Miller told me about all the risks he took to make the acceptance of GRE scores in the law school admission process a reality.

“It’s a huge development,” Miller told on Friday. “It’s thrilling to see the Council clarifying it.” ...

[S]tudents who were accepted due to their GRE score, will have their LSAT score reported on the 509. Thus, if they did take both tests, their LSAT would affect the median LSAT score on the 509.

A student accepted with a high GRE score and a low LSAT score will impact the median score of the LSAT, Miller said, but added that he doesn’t see this as an issue. ...

 for 2020, there were 21 law schools, out of 77 who do accept GRE scores, that reported accepting students based on their GRE score. That figure seems surprisingly low.

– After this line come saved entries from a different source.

(* ===== verification/OffloadJobs.v ===== *)
(** * The connector over the CPU manager

    Every call that the connector makes to the manager is one of the manager's protocol
    ([client]): the jobs in progress of the connector are the transfers that the protocol
    knows.  The theorems of [CPUOffload] therefore hold of the two together. *)
From S2P Require Import Prelude KVSpec FreeQueue Request BlockHash BlockPool PyFloat OffloadPolicy CPUOffload SchedState OffloadConnector OffloadLookup.
Import Connector.

(** ** What a call leaves as it is *)
Section leaves.
Context {S : Type} (R : S → S → Prop) `{!PreOrder R}.
Definition leaves {A} (m : M S A) : Prop := ∀ s, wlp m (λ _ s', R s s') s.

Lemma leaves_ret {A} (a : A) : leaves (mret a).
Proof. intros s. wlp_step. done. Qed.
Lemma leaves_raise {A} e : leaves (A := A) (raise e).
Proof. done. Qed.
Lemma leaves_bind {A B} (m : M S A) (f : A → M S B) : leaves m → (∀ a, leaves (f a)) → leaves (m ≫= f).
Proof.
  intros Hm Hf s. wlp_step. eapply wlp_mono; [apply Hm|]. intros a s1 H1. cbn in H1. eapply wlp_mono; [apply Hf|]. intros b s2 H2. by transitivity s1.
Qed.
Lemma leaves_get : leaves get.
Proof. intros s. wlp_step. done. Qed.
Lemma leaves_modify f : (∀ s, R s (f s)) → leaves (modify f).
Proof. intros Hf s. wlp_step. done. Qed.
Lemma leaves_massert b : leaves (massert b).
Proof. intros s. by rewrite wlp_massert. Qed.
Lemma leaves_of_opt {A} e (o : option A) : leaves (of_opt e o).
Proof. intros s. by rewrite wlp_of_opt. Qed.
Lemma leaves_of_res {A} (r : res A) : leaves (of_res r).
Proof. intros s. by rewrite wlp_of_res. Qed.
Lemma leaves_for_each {A} (l : list A) (f : A → M S ()) : (∀ x, leaves (f x)) → leaves (for_each l f).
Proof. intros Hf. induction l as [|x l IH]; cbn [for_each]; [apply leaves_ret|]. apply leaves_bind; [apply Hf|intros _; apply IH]. Qed.
End leaves.

(** A call that is a composition of such calls *)
Ltac leaves_with lems :=
  repeat first
    [ lems
    | apply leaves_raise
    | (first [apply leaves_ret | apply leaves_get | apply leaves_massert | apply leaves_of_opt | apply leaves_of_res]; apply _)
    | apply leaves_bind; [apply _| |intros ?]
    | apply leaves_for_each; [apply _|intros ?]
    | match goal with |- leaves _ (match ?x with _ => _ end) => destruct x end ].

(** ** Dictionaries and sublists *)
Lemma sublist_concat {A} (l l' : list (list A)) : Forall2 sublist l l' → concat l `sublist_of` concat l'.
Proof. induction 1; cbn [concat]; [done|]. by apply sublist_app. Qed.

Lemma concat_sublist {A} (l l' : list (list A)) : l `sublist_of` l' → concat l `sublist_of` concat l'.
Proof. induction 1; cbn [concat]; [done|by apply sublist_app|by apply sublist_inserts_l]. Qed.

(** The keys of the jobs of a kind, a list per job *)
Definition job_lists (store : bool) (js : list (Z * TransferJobStatus)) : list (list OffloadKey) :=
  (λ j : Z * TransferJobStatus, elements (js_keys j.2)) <$> filter (λ j : Z * TransferJobStatus, is_store j.2 = store) js.

Lemma job_lists_snoc b js i j : job_lists b (js ++ [(i, j)]) = job_lists b js ++ (if decide (is_store j = b) then [elements (js_keys j)] else []).
Proof. unfold job_lists. rewrite filter_app, fmap_app. f_equal. rewrite filter_cons. cbn [snd]. by case_decide. Qed.

Lemma job_lists_set b i j j' js : dict_get i js = Some j → js_keys j' = js_keys j → is_store j' = is_store j →
  job_lists b (dict_set i j' js) = job_lists b js.
Proof.
  intros Hi Hk Hs. unfold job_lists. induction js as [|[i0 j0] js IH]; [done|]. cbn [dict_get dict_set] in *. destruct (decide (i0 = i)) as [->|].
  - injection Hi as ->. rewrite !filter_cons. cbn [snd]. rewrite Hs. case_decide; [|done]. cbn [fmap list_fmap snd]. by rewrite Hk.
  - specialize (IH Hi). rewrite !filter_cons. cbn [snd]. case_decide; cbn [fmap list_fmap]; by rewrite IH.
Qed.

Lemma dict_del_absent {V} (i : Z) (d : list (Z * V)) : i ∉ d.*1 → dict_del i d = d.
Proof.
  intros Hi. unfold dict_del. apply filter_id. intros kv Hkv E. apply Hi. rewrite <- E. apply list_elem_of_fmap. by exists kv.
Qed.

Lemma dict_del_cons {V} (i i0 : Z) (v : V) (d : list (Z * V)) : dict_del i ((i0, v) :: d) = if decide (i0 = i) then dict_del i d else (i0, v) :: dict_del i d.
Proof. unfold dict_del. rewrite filter_cons. cbn [fst]. repeat case_decide; naive_solver. Qed.
(** Several blocks make an offloaded one only if all are of one size. *)
Lemma factor_one_size f : factor_of sizes (block_size_param x) = Ok f → f = 1 ∨ ∃ g, Forall (λ s, s = g) sizes.
Proof.
  unfold factor_of. destruct (block_size_param x) as [b|]; [|intros [= <-]; by left]. destruct (elements _) as [|g [|]] eqn:E; try done. intros _. right.
  exists g. apply Forall_forall. intros s Hs. apply (elem_of_list_to_set (C := gset Z)), elem_of_elements in Hs. rewrite E in Hs. by apply list_elem_of_singleton.
Qed.

Lemma factor_supported : supported v x groups → ∃ f, factor_of sizes (block_size_param x) = Ok f.
Proof.
  intros [_ _ _ _ Hp]. unfold factor_of. destruct (block_size_param x) as [b|]; [|by eexists].
  destruct (Hp b eq_refl) as (Hne & n & Hn & Hdiv). pose proof sizes_pos as Hs.
  destruct groups as [|g gs]; [done|]. rewrite Forall_cons in Hn. destruct Hn as [<- Hn].
  cbn [fmap list_fmap] in Hs. apply Forall_cons in Hs as [Hs _].
  assert (E : (list_to_set ((λ g, KVSpec.block_size g * cp) <$> g :: gs) : gset Z) = {[KVSpec.block_size g * cp]}).
  { apply set_eq. intros y. rewrite elem_of_list_to_set, elem_of_singleton, list_elem_of_fmap. rewrite Forall_forall in Hn. split.
    - intros (g' & -> & [->|Hg']%elem_of_cons); [done|]. by rewrite (Hn g' Hg').
    - intros ->. exists g. split; [done|left]. }
  rewrite E, elements_singleton, py_mod_Ok by lia. cbn [mbind res_bind]. apply Z.mod_divide in Hdiv; [|lia].
  rewrite Hdiv. cbn [Z.eqb negb]. by eexists.
Qed.

(** What the constructor has checked *)
Lemma spec_init_ok spec : spec_init v x groups = Ok spec →
  0 < os_hash_block_size spec ∧ 0 < os_block_size_factor spec ∧ len (os_groups spec) ≤ 2 ^ 32 ∧ (os_groups spec).*1 = groups ∧
  Forall (λ g : KVCacheSpec * Z, 0 < g.2 ∧ (os_hash_block_size spec | g.2)) (os_groups spec).
Proof.
  unfold spec_init. destruct (negb _); [done|]. intros ([s h] & Er & (() & Ea & (f & Ef & [= <-])%bind_Ok)%bind_Ok)%bind_Ok.
  cbn [os_hash_block_size os_block_size_factor os_groups snd] in *. destruct (resolve_ok s h Er) as (Hh & _). apply assert_divisible_spec in Ea; [|lia].
  split_and!; [done|by apply factor_pos| | |].
  - rewrite length_zip_with, length_fmap. pose proof (po_count _ _ _ Hpos). lia.
  - apply fst_zip. by rewrite length_fmap.
  - assert (Hs : Forall (λ s, 0 < s ∧ (h | s)) sizes) by (apply Forall_and; split; [apply sizes_pos|done]).
    apply Forall_forall. intros [g b] Hg%elem_of_zip_r. by rewrite Forall_forall in Hs; apply Hs.
Qed.
End start.

(** ** The connector that is constructed *)
Lemma group_configs_nth spec a groups : ∀ j l i gc, group_configs spec a j groups = Ok l → l !! i = Some gc → ∃ g, groups !! i = Some g ∧
  group_idx gc = j + Z.of_nat i ∧ gpu_block_size gc = g.2 ∧ offloaded_block_size gc = g.2 * os_block_size_factor spec ∧
  hash_block_size_factor gc = g.2 * os_block_size_factor spec / os_hash_block_size spec.
Proof.
  induction groups as [|[s b] groups IH]; intros j l i gc E Hi; cbn [group_configs] in E; [by injection E as <-|].
  apply bind_Ok in E as (sw & _ & (l' & El & [= <-])%bind_Ok). destruct i as [|i]; cbn in Hi.
  - injection Hi as <-. exists (s, b). cbn. split_and!; [done|lia|done..].
  - destruct (IH _ _ _ _ El Hi) as (g & Hg & Hidx & Hgp & Ho & Hf). exists g. cbn. split_and!; [done|lia|done..].
Qed.
(** [Plan] on the bench's forward trajectory with an obstacle around the
    origin. *)
Definition blocked_plan :=
  Plan (Bench.env Status.OK) 10 100%float [Bench.point 0 0 0]%float
       (PlanFixtures.framed PlanFixtures.blocked) ADCTrajectory.fresh.

Lemma blocked_plan_returns :
  Plan (Bench.env Status.OK) 10 100%float [Bench.point 0 0 0]%float
       (PlanFixtures.framed PlanFixtures.blocked) ADCTrajectory.fresh =
  Done (plan_status blocked_plan,
        plan_members blocked_plan (PlanFixtures.framed PlanFixtures.blocked),
        plan_record blocked_plan).
Proof. vm_compute. reflexivity. Qed.

(** X19, witness: the collision check fails on the bench's forward
    trajectory, and the three points and the gear Drive are in the
    output record. *)
Lemma collision_failure_keeps_the_trajectory_witness :
  (plan_status blocked_plan = collision_check_failed /\
   List.length (ADCTrajectory.trajectory_point (plan_record blocked_plan)) = 3%nat /\
   ADCTrajectory.gear (plan_record blocked_plan) = Some GEAR_DRIVE)
  /\
  ((Status.eqb (plan_status blocked_plan) Status.OK = false /\
    ADCTrajectory.trajectory_point (plan_record blocked_plan) =
    ADCTrajectory.trajectory_point ADCTrajectory.fresh /\
    ADCTrajectory.gear (plan_record blocked_plan) =
    ADCTrajectory.gear ADCTrajectory.fresh /\
    predicted_bounding_rectangles_
      (plan_members blocked_plan (PlanFixtures.framed PlanFixtures.blocked)) =
    predicted_bounding_rectangles_ (PlanFixtures.framed PlanFixtures.blocked))
   \/
   (exists published pbd,
       last_publishable_trajectory_
         (plan_members blocked_plan (PlanFixtures.framed PlanFixtures.blocked)) =
       Some published /\
       Partitioner.TrajectoryPartition
         (libm_tanh (Bench.env Status.OK))
         (provider_vehicle_state (PlanFixtures.framed PlanFixtures.blocked))
         published pbd =
       Done (Status.OK, plan_record blocked_plan) /\
       IsCollisionFreeTrajectory
         (Bench.env Status.OK)
         (predicted_bounding_rectangles_
            (plan_members blocked_plan (PlanFixtures.framed PlanFixtures.blocked)))
         (plan_record blocked_plan) =
       Done (Status.eqb (plan_status blocked_plan) Status.OK) /\
       (plan_status blocked_plan = Status.OK \/
        plan_status blocked_plan = collision_check_failed))).
Proof.
  split.
  - vm_compute. repeat split.
  - exact (@collision_failure_keeps_the_trajectory _ _ _ _ _
             (Bench.env Status.OK) 10 100%float [Bench.point 0 0 0]%float
             (PlanFixtures.framed PlanFixtures.blocked)
             (plan_members blocked_plan (PlanFixtures.framed PlanFixtures.blocked))
             ADCTrajectory.fresh (plan_record blocked_plan)
             (plan_status blocked_plan) blocked_plan_returns).
Defined.

(** X20, witness: the bench with a stitcher that returns no point. *)
Lemma empty_stitching_trajectory_is_undefined_witness :
  RunOnce PlanFixtures.without_stitching 10 (Bench.initial Bench.forward)
          (Bench.view Bench.origin) ADCTrajectory.fresh = Undefined.
Proof.
  apply (@empty_stitching_trajectory_is_undefined _ _ _ _ _
           PlanFixtures.without_stitching 10 (Bench.initial Bench.forward)
           (Bench.view Bench.origin) ADCTrajectory.fresh).
  - vm_compute; reflexivity.
  - vm_compute; reflexivity.
Defined.

(** * The gear partitioner: arc length along the partition *)

Module Arcs.
Import Partitioner InitialGear PartitionLoop.
Local Open Scope float_scope.

Definition arc (p : TrajectoryPoint.t) : double :=
  PathPoint.s (TrajectoryPoint.path_point p).

Definition position (p : TrajectoryPoint.t) : double * double :=
  (PathPoint.x (TrajectoryPoint.path_point p),
   PathPoint.y (TrajectoryPoint.path_point p)).

(** The distance the loop adds for the step from [p] to [q]. *)
Definition step (p q : TrajectoryPoint.t) : double :=
  PrimFloat.sqrt
    ((fst (position q) - fst (position p)) * (fst (position q) - fst (position p)) +
     (snd (position q) - snd (position p)) * (snd (position q) - snd (position p))).

(** From [p] on, each point is one step further than the point before. *)
Fixpoint accumulates (p : TrajectoryPoint.t) (rest : list TrajectoryPoint.t)
  : Prop :=
  match rest with
  | [] => True
  | q :: rest' => arc q = arc p + step p q /\ accumulates q rest'
  end.

Definition chained (t : list TrajectoryPoint.t) : Prop :=
  match t with
  | [] => True
  | h :: rest => accumulates h rest
  end.

(** The first point of [t2] is at zero plus the step from the last
    point of [t1]. *)
Definition linked (t1 t2 : list TrajectoryPoint.t) : Prop :=
  match t1, t2 with
  | p :: rest, h :: _ => arc h = 0 + step (last rest p) h
  | _, _ => True
  end.
Definition cmd_cancel (user_id : Z) : M Returned :=
  ok <- check_authorized user_id ;;
  if negb ok then ret END
  else
    reply_text (u "Процесс отменён. Введите /start, чтобы начать заново.")
               None ;;
    ret END.

Definition unknown (user_id : Z) : M Returned :=
  ok <- check_authorized user_id ;;
  if negb ok then ret NoChange
  else
    reply_text (u "Неизвестная команда. Попробуйте /start или /algorithm.")
               None ;;
    ret NoChange.

(** [error_handler]: what the dispatcher runs when a handler raises. *)
Definition error_handler : M unit :=
  reply_text (u "Произошла ошибка. Попробуйте позже.") None.

(** ** The dispatcher ([main])

    One user's conversation with the bot: the state the
    [ConversationHandler] keeps for that user ([None] before [/start] and
    after [END]) and the world.  Handlers are tried in the order [main]
    adds them: the [/algorithm] command, the conversation, and [unknown]
    for every other command. *)

Inductive Event :=
| Command (name : str)      (* /name *)
| TextMessage (text : str)  (* text that is not a command *)
| ButtonPress (data : str). (* a callback query *)

Definition route (conv : option LeadStates) (user_id : Z) (ev : Event)
  : option (M Returned) :=
  match ev, conv with
  | Command name, _ =>
      if str_eqb name (u "algorithm") then Some (cmd_algorithm user_id)
      else if str_eqb name (u "start") && negb (match conv with
                                                | Some _ => true
                                                | None => false
                                                end)
      then Some (cmd_start user_id)
      else if str_eqb name (u "cancel") && (match conv with
                                            | Some _ => true
                                            | None => false
                                            end)
      then Some (cmd_cancel user_id)
      else Some (unknown user_id)
  | TextMessage text, Some BULK_DATA => Some (process_lead user_id text)
  | TextMessage text, Some EDITING => Some (handle_text_input user_id text)
  | ButtonPress data, Some EDITING => Some (handle_button user_id data)
  | _, _ => None
  end.

(** One update, handled to completion.  A handler that raises leaves the
    conversation state as it was and the error handler replies. *)
Definition dispatch (user_id : Z) (ev : Event)
           (s : option LeadStates * World) : option LeadStates * World :=
  let (conv, w) := s in
  match route conv user_id ev with
  | None => (conv, w)
  | Some handler =>
      match handler w with
      | (Ok (Next st), w') => (Some st, w')
      | (Ok NoChange, w') => (conv, w')
      | (Ok END, w') => (None, w')
      | (Raised, w') => (conv, snd (error_handler w'))
      end
  end.

End Handlers.

(** ** What runs when the module is loaded

    The list of authorized users is read from the environment and the
    header row of the sheet is put in place before any update is
    handled. *)

(** The digits that are no decimal digits (Unicode Numeric_Type=Digit):
    superscripts and subscripts, circled and parenthesized digits and the
    like, as ranges. *)
Definition other_digits : list (N * N) :=
  [ (0xB2, 0xB3); (0xB9, 0xB9); (0x1369, 0x1371); (0x19DA, 0x19DA);
    (0x2070, 0x2070); (0x2074, 0x2079); (0x2080, 0x2089); (0x2460, 0x2468);
    (0x2474, 0x247C); (0x2488, 0x2490); (0x24EA, 0x24EA); (0x24F5, 0x24FD);
    (0x24FF, 0x24FF); (0x2776, 0x277E); (0x2780, 0x2788); (0x278A, 0x2792);
    (0x10A40, 0x10A43); (0x10E60, 0x10E68); (0x11052, 0x1105A);
    (0x1F100, 0x1F10A) ].
Lemma ndigits_bounds (n : N) :
  1 ≤ ndigits n ∧ n < 10 ^ ndigits n ∧ (n ≠ 0 → 10 ^ (ndigits n - 1) ≤ n).
Proof.
  apply ndigits_aux_bounds. rewrite N2Nat.id. apply N.size_gt.
Qed.

Lemma ndigits_le (n k : N) : 1 ≤ k → n < 10 ^ k → ndigits n ≤ k.
Proof.
  intros Hk Hn. destruct (ndigits_bounds n) as (H1 & _ & H3).
  destruct (N.eq_dec n 0) as [-> | Hne]; [by vm_compute in H1 |- * |].
  specialize (H3 Hne).
  destruct (N.le_gt_cases (ndigits n) k) as [| Hgt]; [done |].
  assert (10 ^ k ≤ 10 ^ (ndigits n - 1)) by (apply N.pow_le_mono_r; lia).
  lia.
Qed.

Lemma strip_zeros_spec (fuel : nat) (c : N) (e : Z) (c' : N) (e' : Z) :
  strip_zeros fuel c e = (c', e') →
  (e ≤ e')%Z ∧ c = c' * 10 ^ Z.to_N (e' - e).
Proof.
  revert c e. induction fuel as [| f IH]; intros c e H; cbn [strip_zeros] in H.
  - injection H as <- <-. rewrite Z.sub_diag. simpl. lia.
  - destruct (N.eqb_spec (c mod 10) 0) as [Hz | Hnz].
    + apply IH in H as [Hle Hc]. split; [lia |].
      replace (Z.to_N (e' - e)) with (N.succ (Z.to_N (e' - (e + 1)))) by lia.
      rewrite N.pow_succ_r'.
      pose proof (N.Div0.div_mod c 10) as Hdm. rewrite Hz in Hdm.
      revert Hc Hdm. generalize (10 ^ Z.to_N (e' - (e + 1))) (c / 10).
      intros P q Hq Hc. subst q. lia.
    + injection H as <- <-. rewrite Z.sub_diag. simpl. lia.
Qed.

End DecimalFacts.

(** ** The field [precio] *)

Section Precio.
Import PyDecimal ProductoIn_class.

(** The constraints of [precio], spelled out. *)
Lemma decimal_validator_precio (d : Decimal) :
  decimal_validator precio_info d =
    if (10 <? (digits_info d).2)%N && (10 <? (digits_info (normalize d)).2)%N
    then inl decimal_max_digits
    else if (2 <? (digits_info d).1)%N && (2 <? (digits_info (normalize d)).1)%N
    then inl decimal_max_places
    else if (8 <? (digits_info d).2 - (digits_info d).1)%N
    then inl decimal_whole_digits
    else if negb (decimal_gt d 0) then inl greater_than else inr d.
Proof.
  unfold decimal_validator.
  destruct (digits_info d), (digits_info (normalize d)). reflexivity.
Qed.

Lemma pow10_pos (k : N) : (0 < 10 ^ k)%N.
Proof. apply N.neq_0_lt_0, N.pow_nonzero. lia. Qed.
Lemma encode_empty pts : encode pts = "" <-> pts = [].
Proof.
  split; [|by intros ->]. destruct pts as [|n pts]; [done|].
  unfold encode. cbn [map concat].
  destruct (utf8 n) as [|c tl] eqn:En; [by apply utf8_not_nil in En | done].
Qed.

(** The names of the entries that have one. *)
Lemma interface_names_entries entries :
  entries <> [] -> Forall well_formed_entry entries ->
  interface_names (Editor.join "," (map entry_text entries))
  = map encode
      (List.filter (fun pts => bool_decide (pts <> []))
                   (map name_points entries)).
Proof.
  intros Hne Hwf. unfold interface_names.
  rewrite split_on_join.
  - clear Hne. induction Hwf as [|e entries He _ IH]; [done|].
    cbn [map List.filter]. rewrite strip_entry by done. rewrite IH.
    destruct (name_points e) as [|n pts] eqn:Hn; [done|].
    rewrite bool_decide_true by done. cbn [map].
    destruct (encode (n :: pts)) eqn:E; [by apply encode_empty in E | done].
  - by destruct entries.
  - apply Forall_fmap. eapply Forall_impl; [exact Hwf|].
    intros e. apply entry_text_no_comma.
Qed.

I reviewed each of these 21 law schools’ 509 reports. I took the “number enrolled” for GRE and divided it by the “total in first-year class,” to come up with approximate percentages of students accepted based on the GRE for each school.

 Law School % of 1L Class Accepted with GRE
University of Arizona 17%
Brooklyn 3%
CA-Western 5%
CA—Hastings  4%
CA—Los Angeles    3.5%
Chicago-Kent 6.3%
Columbia 4.5%
Cornell 6%
Dayton        8%
Georgetown        7%
Harvard 7%
Hawaii   22%
John Marshall          5%
New Hampshire 8%
NYU     4%
Northwestern 6%
Penn State-Dickinson 12%
University of Pennsylvania 4%
Suffolk      3.7%
SUNY-Buffalo 13%
Yale     5%

ABA Journal, With GRE Restrictions Lifted For Law Schools, Some Urge Caution:

As of November, ABA-accredited law schools can accept the Graduate Record Examination from applicants in lieu of the Law School Admission Test, and some wonder if those with the financial resources will purchase test prep classes for both and submit their best score.

That’s a terrible idea, says Jeff Thomas, executive director of legal programs at the test prep company Kaplan.